## PROBLEM STATEMENT:
Your task is to copy every record exactly.
==================================================
(** [for loc in student_locations: ...], with the accumulator [results] *)
Fixpoint locations_loop (student_skills : list string) (student_field : string)
    (top_n : Z) (student_locations : list string) (results : list scored)
    : pyM RandomState (list scored) :=
  match student_locations with
  | [] => mret results
  | loc :: rest =>
      df_loc ← lift_result (filter_location loc matches_df);
      if bool_decide (df_loc = []) then
        locations_loop student_skills student_field top_n rest results
      else
        selected ← select_location student_skills student_field top_n df_loc;
        locations_loop student_skills student_field top_n rest (results ++ selected)
  end.

(** What the last loop does to a record it keeps *)
Definition finish (r : scored) : recommendation :=
  {| out_company := company (row r);
     out_internship_title := internship_title (row r);
     out_field := field (row r);
     out_location := location (row r);
     out_skills :=
       match skills (row r) with
       | SkList l => SkStr (str_join ", " l)
       | other => other
       end;
     out_match_score := match_score r;
     out_apply_link :=
       "https://company.com/apply/" +:+ str_replace " " "-" (internship_title (row r)) |}.

(** Remove duplicates using company + internship_title + location *)
Fixpoint dedup_loop (results : list scored) (seen_keys : gset key)
    (unique_recs : list recommendation) : list recommendation :=
  match results with
  | [] => unique_recs
  | r :: rest =>
      let k := key_of (row r) in
      if bool_decide (k ∉ seen_keys) then
        dedup_loop rest ({[ k ]} ∪ seen_keys) (unique_recs ++ [finish r])
      else dedup_loop rest seen_keys unique_recs
  end.

(** The query as the engine normalises it *)
Definition student_skills (req : RecommendationRequest) : list string :=
  (λ s, str_strip (str_lower s)) <$> req_skills req.
Definition student_field (req : RecommendationRequest) : string :=
  str_strip (str_lower (req_field req)).
Definition student_locations (req : RecommendationRequest) : list string :=
  (λ l, str_strip (str_lower l)) <$> req_locations req.

(** The accumulator [results] after the loop over the locations *)
Definition accumulate (req : RecommendationRequest) : pyM RandomState (list scored) :=
  locations_loop (student_skills req) (student_field req) (top_n req)
    (student_locations req) [].

Definition get_recommendations (req : RecommendationRequest)
    : pyM RandomState (list recommendation) :=
  results ← accumulate req;
  mret (dedup_loop results ∅ []).

End engine.
End Backends.

(** * backends_bulletproof.py *)

Module Bulletproof.

(** What the endpoint answers *)
Inductive response :=
| Success (recommendations : list recommendation) (total_found : nat)
| Failure.

Section startup.
Context {L : PyLib}.

(** Create mock internship data if real data is unavailable *)
Definition create_mock_data : raw_frame :=
  let companies := ["TechCorp"; "DataSoft"; "WebDev Inc"; "AI Solutions"; "CloudTech"] in
  let fields := ["Software Development"; "Data Science"; "Web Development";
                 "Machine Learning"] in
  let locations := ["New York"; "San Francisco"; "Boston"; "Seattle"; "Remote"] in
  let skills_sets :=
    [ ["python"; "django"; "postgresql"];
      ["javascript"; "react"; "node.js"];
      ["java"; "spring"; "mysql"];
      ["python"; "pandas"; "machine learning"];
      ["html"; "css"; "bootstrap"] ] in
  {| raw_rows :=
       (λ i : nat,
          {| raw_company := CStr (companies !!! (i mod length companies)%nat);
             raw_internship_title := CStr ("Software Intern " +:+ pretty (i + 1)%nat);
             raw_field := CStr (fields !!! (i mod length fields)%nat);
             raw_location := CStr (locations !!! (i mod length locations)%nat);
             raw_skills :=
               CStr (str_join "," (skills_sets !!! (i mod length skills_sets)%nat)) |})
       <$> seq 0 50;
     has_company_column := true;
     has_internship_title_column := true;
     has_field_column := true;
     has_location_column := true;
     has_skills_column := true |}.

(** Load data with comprehensive error handling *)
Definition load_data_safely (fs : filesystem) : raw_frame :=
  try_except
    (let data_path := "../data/student_internship_matches_stratified (1).csv" in
     let data_path :=
       if negb (path_exists fs data_path)
       then "data/student_internship_matches_stratified (1).csv"
       else data_path in
     if path_exists fs data_path then
       df ← read_csv fs data_path;
       Ok df
     else Ok create_mock_data)
    create_mock_data.

(** Safely fill NA values and convert to string (one cell of the series) *)
Definition safe_fillna (c : cell) (default_value : string) : string :=
  try_except
    (Ok (match c with
         | CNull => default_value
         | _ => cell_str c
         end))
    default_value.

(** Safely process skills column (one cell of the series) *)
Definition safe_skills_processing (skill_str : cell) : list string :=
  try_except
    (if bool_decide (skill_str = CNull ∨ skill_str = CStr "nan" ∨ skill_str = CStr "None")
     then Ok []
     else
       Ok ((λ s, str_lower (str_strip s)) <$>
             filter (λ s, str_truthy (str_strip s)) (str_split "," (cell_str skill_str))))
    [].

(** [matches_df["skills"] = values]: pandas refuses a list whose length is
    not the number of rows *)
Definition skills_column (df : raw_frame) : result (list (list string)) :=
  if has_skills_column df then Ok (safe_skills_processing ∘ raw_skills <$> raw_rows df)
  else if bool_decide (raw_rows df = []) then Ok []
  else Raise ValueError.

(** [matches_df[col] = safe_fillna(matches_df.get(col, pd.Series()), default)],
    one cell of the column after the assignment. When the frame has no
    such column, [get] gives the empty series, [safe_fillna] returns it
    empty, and the assignment, which aligns on the index, leaves NaN in
    every row. *)
Definition text_cell (present : bool) (c : cell) (default_value : string) : cell :=
  if present then CStr (safe_fillna c default_value) else CNull.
==================================================
## RESPONSE BELOW:
(** [for loc in student_locations: ...], with the accumulator [results] *)
Fixpoint locations_loop (student_skills : list string) (student_field : string)
    (top_n : Z) (student_locations : list string) (results : list scored)
    : pyM RandomState (list scored) :=
  match student_locations with
  | [] => mret results
  | loc :: rest =>
      df_loc ← lift_result (filter_location loc matches_df);
      if bool_decide (df_loc = []) then
        locations_loop student_skills student_field top_n rest results
      else
        selected ← select_location student_skills student_field top_n df_loc;
        locations_loop student_skills student_field top_n rest (results ++ selected)
  end.

(** What the last loop does to a record it keeps *)
Definition finish (r : scored) : recommendation :=
  {| out_company := company (row r);
     out_internship_title := internship_title (row r);
     out_field := field (row r);
     out_location := location (row r);
     out_skills :=
       match skills (row r) with
       | SkList l => SkStr (str_join ", " l)
       | other => other
       end;
     out_match_score := match_score r;
     out_apply_link :=
       "https://company.com/apply/" +:+ str_replace " " "-" (internship_title (row r)) |}.

(** Remove duplicates using company + internship_title + location *)
Fixpoint dedup_loop (results : list scored) (seen_keys : gset key)
    (unique_recs : list recommendation) : list recommendation :=
  match results with
  | [] => unique_recs
  | r :: rest =>
      let k := key_of (row r) in
      if bool_decide (k ∉ seen_keys) then
        dedup_loop rest ({[ k ]} ∪ seen_keys) (unique_recs ++ [finish r])
      else dedup_loop rest seen_keys unique_recs
  end.

(** The query as the engine normalises it *)
Definition student_skills (req : RecommendationRequest) : list string :=
  (λ s, str_strip (str_lower s)) <$> req_skills req.
Definition student_field (req : RecommendationRequest) : string :=
  str_strip (str_lower (req_field req)).
Definition student_locations (req : RecommendationRequest) : list string :=
  (λ l, str_strip (str_lower l)) <$> req_locations req.

(** The accumulator [results] after the loop over the locations *)
Definition accumulate (req : RecommendationRequest) : pyM RandomState (list scored) :=
  locations_loop (student_skills req) (student_field req) (top_n req)
    (student_locations req) [].

Definition get_recommendations (req : RecommendationRequest)
    : pyM RandomState (list recommendation) :=
  results ← accumulate req;
  mret (dedup_loop results ∅ []).

End engine.
End Backends.

(** * backends_bulletproof.py *)

Module Bulletproof.

(** What the endpoint answers *)
Inductive response :=
| Success (recommendations : list recommendation) (total_found : nat)
| Failure.

Section startup.
Context {L : PyLib}.

(** Create mock internship data if real data is unavailable *)
Definition create_mock_data : raw_frame :=
  let companies := ["TechCorp"; "DataSoft"; "WebDev Inc"; "AI Solutions"; "CloudTech"] in
  let fields := ["Software Development"; "Data Science"; "Web Development";
                 "Machine Learning"] in
  let locations := ["New York"; "San Francisco"; "Boston"; "Seattle"; "Remote"] in
  let skills_sets :=
    [ ["python"; "django"; "postgresql"];
      ["javascript"; "react"; "node.js"];
      ["java"; "spring"; "mysql"];
      ["python"; "pandas"; "machine learning"];
      ["html"; "css"; "bootstrap"] ] in
  {| raw_rows :=
       (λ i : nat,
          {| raw_company := CStr (companies !!! (i mod length companies)%nat);
             raw_internship_title := CStr ("Software Intern " +:+ pretty (i + 1)%nat);
             raw_field := CStr (fields !!! (i mod length fields)%nat);
             raw_location := CStr (locations !!! (i mod length locations)%nat);
             raw_skills :=
               CStr (str_join "," (skills_sets !!! (i mod length skills_sets)%nat)) |})
       <$> seq 0 50;
     has_company_column := true;
     has_internship_title_column := true;
     has_field_column := true;
     has_location_column := true;
     has_skills_column := true |}.

(** Load data with comprehensive error handling *)
Definition load_data_safely (fs : filesystem) : raw_frame :=
  try_except
    (let data_path := "../data/student_internship_matches_stratified (1).csv" in
     let data_path :=
       if negb (path_exists fs data_path)
       then "data/student_internship_matches_stratified (1).csv"
       else data_path in
     if path_exists fs data_path then
       df ← read_csv fs data_path;
       Ok df
     else Ok create_mock_data)
    create_mock_data.

(** Safely fill NA values and convert to string (one cell of the series) *)
Definition safe_fillna (c : cell) (default_value : string) : string :=
  try_except
    (Ok (match c with
         | CNull => default_value
         | _ => cell_str c
         end))
    default_value.

(** Safely process skills column (one cell of the series) *)
Definition safe_skills_processing (skill_str : cell) : list string :=
  try_except
    (if bool_decide (skill_str = CNull ∨ skill_str = CStr "nan" ∨ skill_str = CStr "None")
     then Ok []
     else
       Ok ((λ s, str_lower (str_strip s)) <$>
             filter (λ s, str_truthy (str_strip s)) (str_split "," (cell_str skill_str))))
    [].

(** [matches_df["skills"] = values]: pandas refuses a list whose length is
    not the number of rows *)
Definition skills_column (df : raw_frame) : result (list (list string)) :=
  if has_skills_column df then Ok (safe_skills_processing ∘ raw_skills <$> raw_rows df)
  else if bool_decide (raw_rows df = []) then Ok []
  else Raise ValueError.

(** [matches_df[col] = safe_fillna(matches_df.get(col, pd.Series()), default)],
    one cell of the column after the assignment. When the frame has no
    such column, [get] gives the empty series, [safe_fillna] returns it
    empty, and the assignment, which aligns on the index, leaves NaN in
    every row. *)
Definition text_cell (present : bool) (c : cell) (default_value : string) : cell :=
  if present then CStr (safe_fillna c default_value) else CNull.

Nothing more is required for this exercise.